Wednesday, February 27, 2013

Terrorism

no one is a terrorist
no one
no one
no one
dress up the way we dress up
no one no one no one.
we are just human beings
we are just
everyone is only human
human
human
that is all
that is all
that is all. 

Weekly "crappy" Poem: Going to Church pt. 1

"identity."
"identity"
"definition"
"what is the definition"
"how do you define"
"what should we be defined"
"who should define"
"are we defined by"
"do we define
ourselves?"
Please tell me what to do,
please set up parameters
please please please
be polite and don't say a word
children listen, listen,
listen,
listen.
Who you are and
who you should be
are not the same.
no no no no no no no no
Tell me what you think,
show me what you think.
Please re-emphasize
that thought,
that lack of thought,
don't ask don't ask don't ask don't ask
and I won't tell
because I don't know
I don't know
I don't know,
but let me say,
I do know.

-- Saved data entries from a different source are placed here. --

(** C9, as stated, fails on the code: [Grid(-3, 2)] is constructed and its
    storage is 2 rows of 0 columns while its width is -3, and reading it
    raises [IndexError]. *)
Lemma init_negative_width_misshaped :
  fst (Grid_init (-3) 2 ∅) = Ok 4%positive /\
  grid_at (snd (Grid_init (-3) 2 ∅)) 4%positive (Layout 3%positive [1%positive; 2%positive])
          (MkGrid (-3) 2 [[]; []] 0) /\
  ~ shaped (MkGrid (-3) 2 [[]; []] 0) /\
  fst (Grid_getitem 4%positive (0, 0) (snd (Grid_init (-3) 2 ∅))) = Raise IndexError.
Proof.
  split; [vm_compute; reflexivity|]. split; [|split].
  - split.
    + vm_compute. reflexivity.
    + vm_compute. reflexivity.
    + repeat constructor; vm_compute; reflexivity.
    + cbn. compute_done.
  - intros [_ Hrows]. cbn [g_cells g_width] in Hrows.
    apply Forall_cons in Hrows. destruct Hrows as [Hrow _]. cbn in Hrow. discriminate.
  - vm_compute. reflexivity.
Qed.

(** C9, amended: construction never fails, and the storage it builds has
    exactly [height] rows of exactly [width] columns precisely when
    [height >= 0] and ([height = 0] or [width >= 0]), so for all positive
    dimensions.  On a grid with positive dimensions and that shape, writing
    a cell, stamping a pattern and [step] succeed and preserve the shape,
    and no subscript is out of range: the coordinate is wrapped on both
    axes into [[0, width) x [0, height)] before it is used. *)
Theorem shape_preserved (m : libm) :
  (forall w hh (h : gmap positive obj),
     exists g0 L0 h0,
       Grid_init w hh h = (Ok g0, h0) /\ grid_at h0 g0 L0 (blank w hh) /\
       (shaped (blank w hh) <-> 0 <= hh /\ (hh = 0 \/ 0 <= w)) /\
       (0 < w -> 0 < hh -> valid (blank w hh))) /\
  (forall (h : gmap positive obj) g L G,
     grid_at h g L G -> valid G ->
     (forall x y v, exists h' G',
        Grid_setitem g (x, y) v h = (Ok tt, h') /\ grid_at h' g L G' /\ valid G' /\
        g_width G' = g_width G /\ g_height G' = g_height G) /\
     (forall pattern x y, exists h' G',
        add_pattern g pattern x y h = (Ok tt, h') /\ grid_at h' g L G' /\ valid G') /\
     (exists g' L' G' h',
        step m g h = (Ok g', h') /\ grid_at h' g' L' G' /\ valid G' /\ grid_at h' g L G) /\
     (forall x y,
        wrap (GridObj (g_width G) (g_height G) (l_data L) (g_generation G)) (x, y) h =
          (Ok (x mod g_width G, y mod g_height G), h) /\
        0 <= x mod g_width G <
          Z.of_nat (length (default [] (g_cells G !! Z.to_nat (y mod g_height G)))) /\
        0 <= y mod g_height G < Z.of_nat (length (g_cells G)))).
Proof.
  split.
  - intros w hh h.
    destruct (Grid_init_spec w hh h) as (g0 & L0 & h0 & E & _ & Hat0 & _).
    exists g0, L0, h0. split; [exact E|]. split; [exact Hat0|].
    split; [apply blank_shaped|]. intros Hw Hh. apply blank_valid; assumption.
  - intros h g L G Hat HG. split; [|split; [|split]].
    + intros x y v.
      destruct (setitem_touches h g L G x y v Hat HG) as (h' & E & Hat' & _).
      exists h', (set_cell G x y v). split; [exact E|]. split; [exact Hat'|].
      split; [apply set_cell_valid; exact HG|]. split; reflexivity.
    + intros pattern x y.
      destruct (add_pattern_spec pattern x y h g L G Hat HG) as (h' & E & Hat' & HG').
      exists h', (stamp_grid pattern x y G). auto.
    + destruct (step_spec m h g L G Hat HG) as (g' & L' & h' & E & Hsub & Hat' & _).
      destruct (step_grid_frame (trig_offsets m) G HG) as (HG' & _).
      exists g', L', (step_grid (trig_offsets m) G), h'.
      split; [exact E|]. split; [exact Hat'|]. split; [exact HG'|].
      exact (grid_at_mono _ _ _ _ _ Hsub Hat).
    + intros x y. destruct (valid_row G y HG) as (row & Erow & Hlen).
      destruct HG as (Hw & Hh & Hrows & _).
      split; [apply (wrap_ok (GridObj _ _ _ _) (x, y) h); assumption|].
      rewrite Erow. change (default [] (Some row)) with row. rewrite Hlen, Hrows.
      split; apply wrap_range; assumption.
Qed.

Lemma shape_preserved_witness :
  grid_at blinker_heap blinker_loc blinker_layout (pattern_grid BLINKER_ROW 0) /\
  valid (pattern_grid BLINKER_ROW 0) /\
  (exists h' G',
     Grid_setitem blinker_loc (-7, 12) FILLED blinker_heap = (Ok tt, h') /\
     grid_at h' blinker_loc blinker_layout G' /\ valid G') /\
  (0 < 5 /\ 0 < 5 /\ valid (blank 5 5)).
Proof.
  split; [exact blinker_grid_at|]. split; [exact (pattern_grid_valid BLINKER_ROW 0)|].
  destruct (shape_preserved table_libm) as (Hinit & Hops).
  split.
  - destruct (Hops blinker_heap blinker_loc blinker_layout
                (pattern_grid BLINKER_ROW 0) blinker_grid_at (pattern_grid_valid BLINKER_ROW 0))
      as (Hset & _).
    destruct (Hset (-7) 12 FILLED) as (h' & G' & E & Hat' & HG' & _).
    exists h', G'. split; [exact E|]. split; [exact Hat'|exact HG'].
  - split; [lia|]. split; [lia|].
    destruct (Hinit 5 5 ∅) as (g0 & L0 & h0 & _ & _ & _ & Hv). apply Hv; lia.
Defined.

(** C10: on a valid grid in which every cell is [EMPTY] or [FILLED], every
    cell of the result of [step] is [EMPTY] or [FILLED]; [add_pattern]
    keeps that too and writes nothing but [FILLED]: each cell afterwards
    is [FILLED] or holds what it held before. *)
Theorem cell_states_closed (m : libm) (h : gmap positive obj) g L G :
  grid_at h g L G -> valid G -> two_valued G ->
  (exists g' L' G' h',
     step m g h = (Ok g', h') /\ grid_at h' g' L' G' /\ two_valued G' /\
     forall x y, cell_at G' x y = EMPTY \/ cell_at G' x y = FILLED) /\
  (forall pattern x y, exists h' G',
     add_pattern g pattern x y h = (Ok tt, h') /\ grid_at h' g L G' /\ two_valued G' /\
     forall a b, cell_at G' a b = FILLED \/ cell_at G' a b = cell_at G a b).
Proof.
  intros Hat HG H2. split.
  - destruct (step_spec m h g L G Hat HG) as (g' & L' & h' & E & _ & Hat' & _).
    destruct (step_grid_frame (trig_offsets m) G HG) as (HG' & _).
    pose proof (step_grid_two_valued (trig_offsets m) G H2) as H2'.
    exists g', L', (step_grid (trig_offsets m) G), h'.
    split; [exact E|]. split; [exact Hat'|]. split; [exact H2'|].
    intros x y. destruct (valid_cell _ x y HG') as (row & Erow & _ & Ecell).
    unfold two_valued in H2'. rewrite Forall_forall in H2'.
    pose proof (H2' row (list_elem_of_lookup_2 _ _ _ Erow)) as Hrow.
    rewrite Forall_forall in Hrow. apply Hrow.
    exact (list_elem_of_lookup_2 _ _ _ Ecell).
  - intros pattern x y.
    destruct (add_pattern_spec pattern x y h g L G Hat HG) as (h' & E & Hat' & HG').
    exists h', (stamp_grid pattern x y G).
    split; [exact E|]. split; [exact Hat'|].
    split; [apply stamp_grid_two_valued; exact H2|].
    intros a b. apply stamp_grid_cells. exact HG.
Qed.

Lemma pattern_grid_two_valued pattern generation : two_valued (pattern_grid pattern generation).
Proof.
  unfold pattern_grid, with_generation, two_valued. cbn [g_cells].
  apply (stamp_grid_two_valued pattern 0 0 (blank 5 5)).
  unfold two_valued, blank. cbn [g_cells].
  apply Forall_replicate, Forall_replicate. left. reflexivity.
Qed.

Lemma cell_states_closed_witness :
  grid_at blinker_heap blinker_loc blinker_layout (pattern_grid BLINKER_ROW 0) /\
  valid (pattern_grid BLINKER_ROW 0) /\
  two_valued (pattern_grid BLINKER_ROW 0) /\
  exists g' L' G' h',
    step table_libm blinker_loc blinker_heap = (Ok g', h') /\
    grid_at h' g' L' G' /\ two_valued G'.
Proof.
  split; [exact blinker_grid_at|]. split; [exact (pattern_grid_valid BLINKER_ROW 0)|].
  split; [exact (pattern_grid_two_valued BLINKER_ROW 0)|].
  destruct (cell_states_closed table_libm blinker_heap blinker_loc blinker_layout
              (pattern_grid BLINKER_ROW 0) blinker_grid_at (pattern_grid_valid BLINKER_ROW 0)
              (pattern_grid_two_valued BLINKER_ROW 0))
    as ((g' & L' & G' & h' & E & Hat' & H2' & _) & _).
  exists g', L', G', h'. split; [exact E|]. split; [exact Hat'|exact H2'].
Defined.

(** * Further properties of the code *)

(** ** [round_out] *)

Lemma py_int_opp q : py_int (- q) = - py_int q.
Proof.
  unfold py_int. destruct q as [n d]. cbn [Qopp Qnum Qden].
  apply Z.quot_opp_l. discriminate.
Qed.

Lemma tiny_pos : (0 < tiny)%Q.
Proof. reflexivity. Qed.

Lemma round_out_cutoff n :
  round_out n =
    if Qlt_le_dec (Qabs n) tiny then 0
    else ceil (Qabs n) * py_int (n / Qabs n).
Proof.
  unfold round_out. destruct (Qlt_le_dec (Qabs n) tiny) as [Hlt|Hge]; [reflexivity|].
  destruct (Qeq_bool n 0) eqn:E; [|reflexivity].
  exfalso. apply Qeq_bool_iff in E. rewrite E in Hge.
  exact (Qlt_not_le _ _ tiny_pos Hge).
Qed.

Lemma Qabs_nonzero n : (tiny <= Qabs n)%Q -> ~ (Qabs n == 0)%Q.
Proof.
  intros Hge E. rewrite E in Hge. exact (Qlt_not_le _ _ tiny_pos Hge).
Qed.

Lemma ceil_pos q : (0 < q)%Q -> 0 < ceil q.
Proof.
  intros Hq. unfold ceil. rewrite Zlt_Qlt. eapply Qlt_le_trans; [exact Hq|apply Qle_ceiling].
Qed.

(** Above the cut-off the result is [ceil(|n|)] with the sign of [n]. *)
Lemma round_out_above n :
  (tiny <= Qabs n)%Q ->
  round_out n = if Qlt_le_dec 0 n then ceil (Qabs n) else - ceil (Qabs n).
Proof.
  intros Hge. rewrite round_out_cutoff.
  destruct (Qlt_le_dec (Qabs n) tiny) as [Hlt|_].
  { exfalso. eapply Qlt_not_le; eauto. }
  pose proof (Qabs_nonzero n Hge) as Hnz.
  destruct (Qlt_le_dec 0 n) as [Hpos|Hneg].
  - rewrite (py_int_one (n / Qabs n)); [lia|].
    rewrite (Qabs_pos n) by (apply Qlt_le_weak; exact Hpos). field.
    intros E. rewrite E in Hpos. discriminate.
  - rewrite (py_int_minus_one (n / Qabs n)); [lia|].
    assert (~ n == 0)%Q as Hn0.
    { intros E. apply Hnz. rewrite E. reflexivity. }
    rewrite (Qabs_neg n) by exact Hneg. field. exact Hn0.
Qed.

(** X1: [round_out] is odd. *)
Theorem round_out_odd (n : Q) : round_out (- n) = - round_out n.
Proof.
  rewrite !round_out_cutoff.
  assert (Qabs (- n) == Qabs n)%Q as Habs by apply Qabs_opp.
  destruct (Qlt_le_dec (Qabs (- n)) tiny) as [H1|H1];
    destruct (Qlt_le_dec (Qabs n) tiny) as [H2|H2].
  - reflexivity.
  - exfalso. rewrite Habs in H1. eapply Qlt_not_le; eauto.
  - exfalso. rewrite Habs in H1. eapply Qlt_not_le; eauto.
  - pose proof (Qabs_nonzero n H2) as Hnz.
    assert (ceil (Qabs (- n)) = ceil (Qabs n)) as ->.
    { unfold ceil. apply Qceiling_comp. exact Habs. }
    destruct (Qlt_le_dec 0 n) as [Hpos|Hneg].
    + rewrite (py_int_one (n / Qabs n)), (py_int_minus_one (- n / Qabs (- n))); [lia| |].
      * rewrite Habs. rewrite (Qabs_pos n) by (apply Qlt_le_weak; exact Hpos). field.
        intros E. rewrite E in Hpos. discriminate.
      * rewrite (Qabs_pos n) by (apply Qlt_le_weak; exact Hpos). field.
        intros E. rewrite E in Hpos. discriminate.
    + assert (~ n == 0)%Q as Hn0 by (intros E; apply Hnz; rewrite E; reflexivity).
      rewrite (py_int_minus_one (n / Qabs n)), (py_int_one (- n / Qabs (- n))); [lia| |].
      * rewrite Habs. rewrite (Qabs_neg n) by exact Hneg. field. exact Hn0.
      * rewrite (Qabs_neg n) by exact Hneg. field. exact Hn0.
Qed.

(** The cut-off is the float, not the decimal fraction: a ten billionth
    itself lies below it and is rounded to zero. *)
Lemma round_out_ten_billionth :
  (1 # 10000000000 < tiny)%Q /\ round_out (1 # 10000000000) = 0.
Proof. split; reflexivity. Qed.

(** X2: the result is zero exactly below the cut-off, the binary64 value
    of [10**-10]. *)
Theorem round_out_zero_iff (n : Q) : round_out n = 0 <-> (Qabs n < tiny)%Q.
Proof.
  split; [|apply round_out_zero].
  intros E. destruct (Qlt_le_dec (Qabs n) tiny) as [Hlt|Hge]; [exact Hlt|].
  exfalso. rewrite (round_out_above n Hge) in E.
  assert (0 < Qabs n)%Q as Hpos.
  { eapply Qlt_le_trans; [exact tiny_pos|exact Hge]. }
  pose proof (ceil_pos _ Hpos). destruct (Qlt_le_dec 0 n); lia.
Qed.

(** X3: at or above the cut-off, the binary64 value of [10**-10],
    [round_out] rounds away from zero: a positive value goes up to the next
    integer, a negative one down. *)
Theorem round_out_away_from_zero (n : Q) :
  (tiny <= Qabs n)%Q ->
  (0 < n -> round_out n = Qceiling n)%Q /\
  (n < 0 -> round_out n = Qfloor n)%Q /\
  (Qabs n <= inject_Z (Z.abs (round_out n)))%Q /\
  (inject_Z (Z.abs (round_out n)) < Qabs n + 1)%Q.
Proof.
  intros Hge. rewrite (round_out_above n Hge).
  assert (0 < Qabs n)%Q as Hpos.
  { eapply Qlt_le_trans; [exact tiny_pos|exact Hge]. }
  pose proof (ceil_pos _ Hpos) as Hc.
  assert (Z.abs (if Qlt_le_dec 0 n then ceil (Qabs n) else - ceil (Qabs n)) = ceil (Qabs n)) as Eabs.
  { destruct (Qlt_le_dec 0 n); lia. }
  split; [|split; [|split]].
  - intros Hn. destruct (Qlt_le_dec 0 n) as [_|Hle].
    + unfold ceil. apply Qceiling_comp. apply Qabs_pos. apply Qlt_le_weak. exact Hn.
    + exfalso. eapply Qlt_not_le; eauto.
  - intros Hn. destruct (Qlt_le_dec 0 n) as [Hp|Hle].
    + exfalso. eapply Qlt_irrefl. eapply Qlt_trans; eauto.
    + unfold ceil, Qceiling. rewrite Z.opp_involutive. apply Qfloor_comp.
      rewrite (Qabs_neg n) by exact Hle. apply Qopp_involutive.
  - rewrite Eabs. apply Qle_ceiling.
  - rewrite Eabs. unfold ceil.
    pose proof (Qceiling_lt (Qabs n)) as Hlt.
    replace (Qceiling (Qabs n)) with (Qceiling (Qabs n) - 1 + 1) by lia.
    rewrite inject_Z_plus. change (inject_Z 1) with 1%Q.
    apply Qplus_lt_l. exact Hlt.
Qed.

Lemma round_out_away_from_zero_witness :
  (tiny <= Qabs (-7 # 2))%Q /\ round_out (-7 # 2) = Qfloor (-7 # 2) /\ round_out (-7 # 2) = -4.
Proof.
  assert (tiny <= Qabs (-7 # 2))%Q as H by (unfold tiny; discriminate).
  split; [exact H|].
  destruct (round_out_away_from_zero (-7 # 2) H) as (_ & Hneg & _).
  split; [apply Hneg; reflexivity|].
  rewrite (Hneg ltac:(reflexivity)). reflexivity.
Defined.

I definitely
know
definite.
There are definite
definite
answers, I know.
I know
if I don't know,
we might know
we'll know sometime,
sometime, sometime
eternally we'll know
if we never know,
it's okay, be
filled
with awe and wonder.
be filled
with fear
and awe.
But not too much
because we know
we have answers
we have definitions
any protests
are untrue.

Monday, February 25, 2013

Good Ideas and Not Bad Ideas: Track 5: "Violence is Always the Answer"~Bananafish (to be continued)

Biting and pulling
and tearing and 
scratching, 
mauling. 
We are wild animals, 
lover. 
Dot my chest with bruises,
shaped like claw marks, 
oh my darling. 
Try to scalp me as you move
those teeth down my stomach,
down and down and down.
We are 
one in this aggression, 
this is not passive, 
only passion
(Haha!)
Lover, please go on, 
against that wall, please,
if you would. 
But forget the flowers.
Just bite me. 
Really hard,
leave your marks all across
my chest, 
along my bones, 
my breasts, 
Please, 
I want to hear myself
I want to hear you 
as our bodies 
do what they do.

Sunday, February 17, 2013

sh-tty (and short!) poem (barely a poem): You Will Feel Bad About Sex

((note: I wrote this last Sunday on the bus ride home from an annual trip to northern Minnesota with my youth group. The last trip I will take there as a high schooler.))

You Will Feel Bad About Sex

Individuals of
your make and model
have been modified
to respond in certain
ways.

sh-tty poem first: Repetitive Stress Injury (will use this title for a better version of this poem someday)

Very few times 
have I been so close
to anyone's body but my own
Very rarely 
have I ever felt sweat 
and spit 
and the implication of 
all other fluids 
very only, 
in fact,
with a single
other being. 

Very many times, 
have I caused pain
by my eyes 
and my mind
and my body
Very often, 
I have trailed 
other beings
seeking those connections
when a single other being
awaits for dreaded report. 

Very quickly
do I crumble
very gradually 
do I run 
very blindly 
do I tell you 
what I tell you 
when I tell you 
what I do.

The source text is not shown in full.